Chronic Kidney Disease (CKD) is a menace that is affecting 10 percent of the world population and 15 percent of the South African population. The early and cheap diagnosis of this disease with accuracy and reliability will save 20,000 lives in South Africa per year. Scientists are developing smart solutions with Artificial Intelligence (AI). In this paper, several typical and recent AI algorithms are studied in the context of CKD and the extreme gradient boosting (XGBoost) is chosen as our base model for its high performance. Then, the model is optimized and the optimal full model trained on all the features achieves a testing accuracy, sensitivity, and specificity of 1.000, 1.000, and 1.000, respectively. Note that, to cover the widest range of people, the time and monetary costs of CKD diagnosis have to be minimized with fewest patient tests.
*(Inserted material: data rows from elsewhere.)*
(* ===== verification/World.v ===== *)
(** * The firmware's data and state, and the primitives it is written with

    The types the components share (alarm.h, untils.h, gsm.h, the mail types of
    sms.h, gprs.h, local.h and aip.h), one [World] record for the global
    variables of all the components with the receive buffers of the two uarts,
    and the hardware as the parameter [Board]. *)
From stdpp Require Import base strings list.
From Stdlib Require Import ZArith Lia.
From S2P Require Import Prelude.

(** ** Alarms (alarm.h) *)

Inductive ALARM_TYPEDEF :=
  | ALARM_TYPE_LOCK_SHELL | ALARM_TYPE_LOCK_TEMPERATURE | ALARM_TYPE_GATE_TEMPERATURE
  | ALARM_TYPE_LOCK_GATE | ALARM_TYPE_GSM_RING | ALARM_TYPE_RFID_KEY_DETECT
  | ALARM_TYPE_CAMERA_PHOTOSENSOR | ALARM_TYPE_CAMERA_IRDASENSOR
  | ALARM_TYPE_MOTOR_STATUS | ALARM_TYPE_BATTERY_WORKING_20M
  | ALARM_TYPE_BATTERY_REMAIN_50P | ALARM_TYPE_BATTERY_REMAIN_20P
  | ALARM_TYPE_BATTERY_REMAIN_5P | ALARM_TYPE_BATTERY_SWITCH | ALARM_TYPE_RFID_KEY_ERROR
  | ALARM_TYPE_RFID_KEY_SUCCESS | ALARM_TYPE_RFID_KEY_PLUGIN | ALARM_TYPE_RFID_FAULT
  | ALARM_TYPE_CAMERA_FAULT | ALARM_TYPE_MOTOR_FAULT | ALARM_TYPE_POWER_FAULT
  | ALARM_TYPE_GPRS_AUTH | ALARM_TYPE_GPRS_HEART | ALARM_TYPE_GPRS_LIST_TELEPHONE
  | ALARM_TYPE_GPRS_LIST_RFID_KEY | ALARM_TYPE_GPRS_SET_TELEPHONE_SUCCESS
  | ALARM_TYPE_GPRS_SET_TELEPHONE_FAILURE | ALARM_TYPE_GPRS_SET_RFID_KEY_SUCCESS
  | ALARM_TYPE_GPRS_SET_RFID_KEY_FAILURE | ALARM_TYPE_GPRS_LIST_USER_PARAMETERS
  | ALARM_TYPE_GPRS_SET_USER_PARAMETERS_SUCCESS
  | ALARM_TYPE_GPRS_SET_USER_PARAMETERS_FAILURE | ALARM_TYPE_GPRS_SET_TIME_SUCCESS
  | ALARM_TYPE_GPRS_SET_TIME_FAILURE | ALARM_TYPE_GPRS_SET_KEY0_SUCCESS
  | ALARM_TYPE_GPRS_SET_KEY0_FAILURE | ALARM_TYPE_GPRS_SET_HTTP_SUCCESS
  | ALARM_TYPE_GPRS_SET_HTTP_FAILURE | ALARM_TYPE_GPRS_UPLOAD_PIC
  | ALARM_TYPE_GPRS_SEND_PIC_DATA | ALARM_TYPE_GPRS_SLEEP | ALARM_TYPE_GPRS_WAKE_UP.

Definition alarm_all : list ALARM_TYPEDEF :=
  [ALARM_TYPE_LOCK_SHELL; ALARM_TYPE_LOCK_TEMPERATURE; ALARM_TYPE_GATE_TEMPERATURE;
   ALARM_TYPE_LOCK_GATE; ALARM_TYPE_GSM_RING; ALARM_TYPE_RFID_KEY_DETECT;
   ALARM_TYPE_CAMERA_PHOTOSENSOR; ALARM_TYPE_CAMERA_IRDASENSOR; ALARM_TYPE_MOTOR_STATUS;
   ALARM_TYPE_BATTERY_WORKING_20M; ALARM_TYPE_BATTERY_REMAIN_50P;
   ALARM_TYPE_BATTERY_REMAIN_20P; ALARM_TYPE_BATTERY_REMAIN_5P;
   ALARM_TYPE_BATTERY_SWITCH; ALARM_TYPE_RFID_KEY_ERROR; ALARM_TYPE_RFID_KEY_SUCCESS;
   ALARM_TYPE_RFID_KEY_PLUGIN; ALARM_TYPE_RFID_FAULT; ALARM_TYPE_CAMERA_FAULT;
   ALARM_TYPE_MOTOR_FAULT; ALARM_TYPE_POWER_FAULT; ALARM_TYPE_GPRS_AUTH;
   ALARM_TYPE_GPRS_HEART; ALARM_TYPE_GPRS_LIST_TELEPHONE; ALARM_TYPE_GPRS_LIST_RFID_KEY;
   ALARM_TYPE_GPRS_SET_TELEPHONE_SUCCESS; ALARM_TYPE_GPRS_SET_TELEPHONE_FAILURE;
   ALARM_TYPE_GPRS_SET_RFID_KEY_SUCCESS; ALARM_TYPE_GPRS_SET_RFID_KEY_FAILURE;
   ALARM_TYPE_GPRS_LIST_USER_PARAMETERS; ALARM_TYPE_GPRS_SET_USER_PARAMETERS_SUCCESS;
   ALARM_TYPE_GPRS_SET_USER_PARAMETERS_FAILURE; ALARM_TYPE_GPRS_SET_TIME_SUCCESS;
   ALARM_TYPE_GPRS_SET_TIME_FAILURE; ALARM_TYPE_GPRS_SET_KEY0_SUCCESS;
   ALARM_TYPE_GPRS_SET_KEY0_FAILURE; ALARM_TYPE_GPRS_SET_HTTP_SUCCESS;
   ALARM_TYPE_GPRS_SET_HTTP_FAILURE; ALARM_TYPE_GPRS_UPLOAD_PIC;
   ALARM_TYPE_GPRS_SEND_PIC_DATA; ALARM_TYPE_GPRS_SLEEP; ALARM_TYPE_GPRS_WAKE_UP].

Fixpoint index_of {A} (p : A → bool) (l : list A) : nat :=
  match l with
  | [] => 0%nat
  | x :: l => if p x then 0%nat else S (index_of p l)
  end.

(** The value of the C enumeration constant *)
Definition alarm_code (a : ALARM_TYPEDEF) : nat :=
  match a with
  | ALARM_TYPE_LOCK_SHELL => 0 | ALARM_TYPE_LOCK_TEMPERATURE => 1
  | ALARM_TYPE_GATE_TEMPERATURE => 2 | ALARM_TYPE_LOCK_GATE => 3
  | ALARM_TYPE_GSM_RING => 4 | ALARM_TYPE_RFID_KEY_DETECT => 5
  | ALARM_TYPE_CAMERA_PHOTOSENSOR => 6 | ALARM_TYPE_CAMERA_IRDASENSOR => 7
  | ALARM_TYPE_MOTOR_STATUS => 8 | ALARM_TYPE_BATTERY_WORKING_20M => 9
  | ALARM_TYPE_BATTERY_REMAIN_50P => 10 | ALARM_TYPE_BATTERY_REMAIN_20P => 11
  | ALARM_TYPE_BATTERY_REMAIN_5P => 12 | ALARM_TYPE_BATTERY_SWITCH => 13
  | ALARM_TYPE_RFID_KEY_ERROR => 14 | ALARM_TYPE_RFID_KEY_SUCCESS => 15
  | ALARM_TYPE_RFID_KEY_PLUGIN => 16 | ALARM_TYPE_RFID_FAULT => 17
  | ALARM_TYPE_CAMERA_FAULT => 18 | ALARM_TYPE_MOTOR_FAULT => 19
  | ALARM_TYPE_POWER_FAULT => 20 | ALARM_TYPE_GPRS_AUTH => 21
  | ALARM_TYPE_GPRS_HEART => 22 | ALARM_TYPE_GPRS_LIST_TELEPHONE => 23
  | ALARM_TYPE_GPRS_LIST_RFID_KEY => 24 | ALARM_TYPE_GPRS_SET_TELEPHONE_SUCCESS => 25
  | ALARM_TYPE_GPRS_SET_TELEPHONE_FAILURE => 26
  | ALARM_TYPE_GPRS_SET_RFID_KEY_SUCCESS => 27
  | ALARM_TYPE_GPRS_SET_RFID_KEY_FAILURE => 28
  | ALARM_TYPE_GPRS_LIST_USER_PARAMETERS => 29
  | ALARM_TYPE_GPRS_SET_USER_PARAMETERS_SUCCESS => 30
  | ALARM_TYPE_GPRS_SET_USER_PARAMETERS_FAILURE => 31
  | ALARM_TYPE_GPRS_SET_TIME_SUCCESS => 32 | ALARM_TYPE_GPRS_SET_TIME_FAILURE => 33
  | ALARM_TYPE_GPRS_SET_KEY0_SUCCESS => 34 | ALARM_TYPE_GPRS_SET_KEY0_FAILURE => 35
  | ALARM_TYPE_GPRS_SET_HTTP_SUCCESS => 36 | ALARM_TYPE_GPRS_SET_HTTP_FAILURE => 37
  | ALARM_TYPE_GPRS_UPLOAD_PIC => 38 | ALARM_TYPE_GPRS_SEND_PIC_DATA => 39
  | ALARM_TYPE_GPRS_SLEEP => 40 | ALARM_TYPE_GPRS_WAKE_UP => 41
  end%nat.

Lemma alarm_all_code a : alarm_all !! alarm_code a = Some a.
Proof. by destruct a. Qed.

#[global] Instance alarm_code_inj : Inj (=) (=) alarm_code.
Proof. intros a b H. pose proof (alarm_all_code a) as Ha. rewrite H, alarm_all_code in Ha. congruence. Qed.

#[global] Instance ALARM_TYPEDEF_eq_dec : EqDecision ALARM_TYPEDEF.
Proof.
  intros a b. destruct (decide (alarm_code a = alarm_code b)) as [H|H].
  - left. by apply (inj alarm_code).
  - right. by intros ->.
Defined.

Definition ALARM_PROCESS_FLAG_SMS : Z := 0x01.
Definition ALARM_PROCESS_FLAG_GPRS : Z := 0x02.
Definition ALARM_PROCESS_FLAG_LOCAL : Z := 0x04.
Definition ALARM_PROCESS_FLAG_MMS : Z := 0x08.
Definition MACHINE_ON_WORK : Z := 1.

(** ** Configuration (untils.h) *)

Definition TELEPHONE_NUMBERS : nat := 10.
Definition TELEPHONE_ADDRESS_LENGTH : nat := 20.
Definition RFID_KEY_NUMBERS : nat := 10.
Definition TCP_DOMAIN_LENGTH : nat := 20.

Record TELEPHONE_ADDRESS := mkTelephone { tel_flag : Z; address : list Z }.
Record RFID_KEY := mkRfidKey { key_flag : Z; key : list Z }.
Record TCP_DOMAIN := mkDomain { domain : list Z; port : Z }.

Record DEVICE_PARAMETERS := mkParams {
  alarm_telephone : list TELEPHONE_ADDRESS;
  call_telephone : list TELEPHONE_ADDRESS;
  rfid_key : list RFID_KEY;
  tcp_domain : TCP_DOMAIN;
  lock_gate_alarm_time : Z;
  device_id : list Z;
  key0 : list Z;
  key1 : list Z
}.

(** ** Mails *)

(** The [void *user] of a GPRS mail: NULL or never written, the address of the
    global [gprs_mail_user], or of the static variable [alarm_type] of mms.c. *)
Inductive USER := U_none | U_gprs_mail_user | U_mms_alarm_type.

Record ALARM_MAIL := mkAlarmMail {
  am_time : Z; am_alarm_type : ALARM_TYPEDEF; am_process_flag : Z; am_gpio_value : Z }.
Record SMS_MAIL := mkSmsMail { sm_time : Z; sm_alarm_type : ALARM_TYPEDEF }.
Record GPRS_MAIL := mkGprsMail {
  gm_time : Z; gm_alarm_type : ALARM_TYPEDEF; gm_order : Z; gm_user : USER }.
Record LOCAL_MAIL := mkLocalMail { lm_time : Z; lm_alarm_type : ALARM_TYPEDEF }.
Record AIP_MAIL := mkAipMail { pm_time : Z; pm_alarm_type : ALARM_TYPEDEF }.

(** The files the threads name; [F_empty] is the empty name, which names none. *)
Inductive FILE := F_1_jpg | F_2_jpg | F_aip_bin | F_empty.

#[global] Instance FILE_eq_dec : EqDecision FILE.
Proof. solve_decision. Defined.

Record MMS_MAIL := mkMmsMail {
  mm_time : Z; mm_alarm_type : ALARM_TYPEDEF; mm_pic_name : FILE }.

(** struct cm_recv_mq (photo.h) *)
Record CM_RECV_MQ := mkCmRecv {
  cm_time : Z; cm_date : Z; cm_alarm_type : ALARM_TYPEDEF; cm_name1 : FILE; cm_name2 : FILE }.

(** ** The GSM modem (gsm.h) *)

Inductive AT_COMMAND :=
  | AT | AT_CNMI | AT_CSCA | AT_CMGF | AT_CPIN | AT_CSQ | AT_CGREG | AT_CGATT
  | AT_CIPMODE | AT_CSTT | AT_CIICR | AT_CIFSR | AT_CIPSHUT | AT_CIPSTATUS | AT_CIPSTART
  | AT_CMGS | AT_CMGS_SUFFIX | ATO | PLUS3 | AT_CMMSINIT | AT_CMMSTERM | AT_CMMSCURL
  | AT_CMMSCID | AT_CMMSPROTO | AT_CMMSSENDCFG | AT_SAPBR_CONTYPE | AT_SAPBR_APN_CMWAP
  | AT_SAPBR_OPEN | AT_SAPBR_CLOSE | AT_SAPBR_REQUEST | AT_CMMSEDIT_OPEN
  | AT_CMMSEDIT_CLOSE | AT_CMMSDOWN_PIC | AT_CMMSDOWN_TITLE | AT_CMMSDOWN_TEXT
  | AT_CMMSDOWN_DATA | AT_CMMSRECP | AT_CMMSSEND | AT_CLCC | ATA | ATH5 | AT_RING
  | AT_RECV_SMS | ATI | AT_GSV | AT_V | AT_D1 | AT_W | AT_HTTPINIT | AT_HTTPTERM
  | AT_HTTPPARA_CID | AT_HTTPPARA_URL | AT_HTTPACTION_POST | AT_HTTPACTION_GET
  | AT_HTTPACTION_HEAD | AT_HTTPREAD | AT_SAPBR_APN_CMNET | AT_HTTPPARA_BREAK
  | AT_HTTPPARA_BREAKEND.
Thus, the reduced model using fewer features is desirable while it should still maintain high performance. To this end, the set-theory based rule is presented which combines a few feature selection methods with their collective strengths. The reduced model using about a half of the original full features performs better than the models based on individual feature selection methods and achieves accuracy, sensitivity and specificity, of 1.000, 1.000, and 1.000, respectively. © 2004-2012 IEEE.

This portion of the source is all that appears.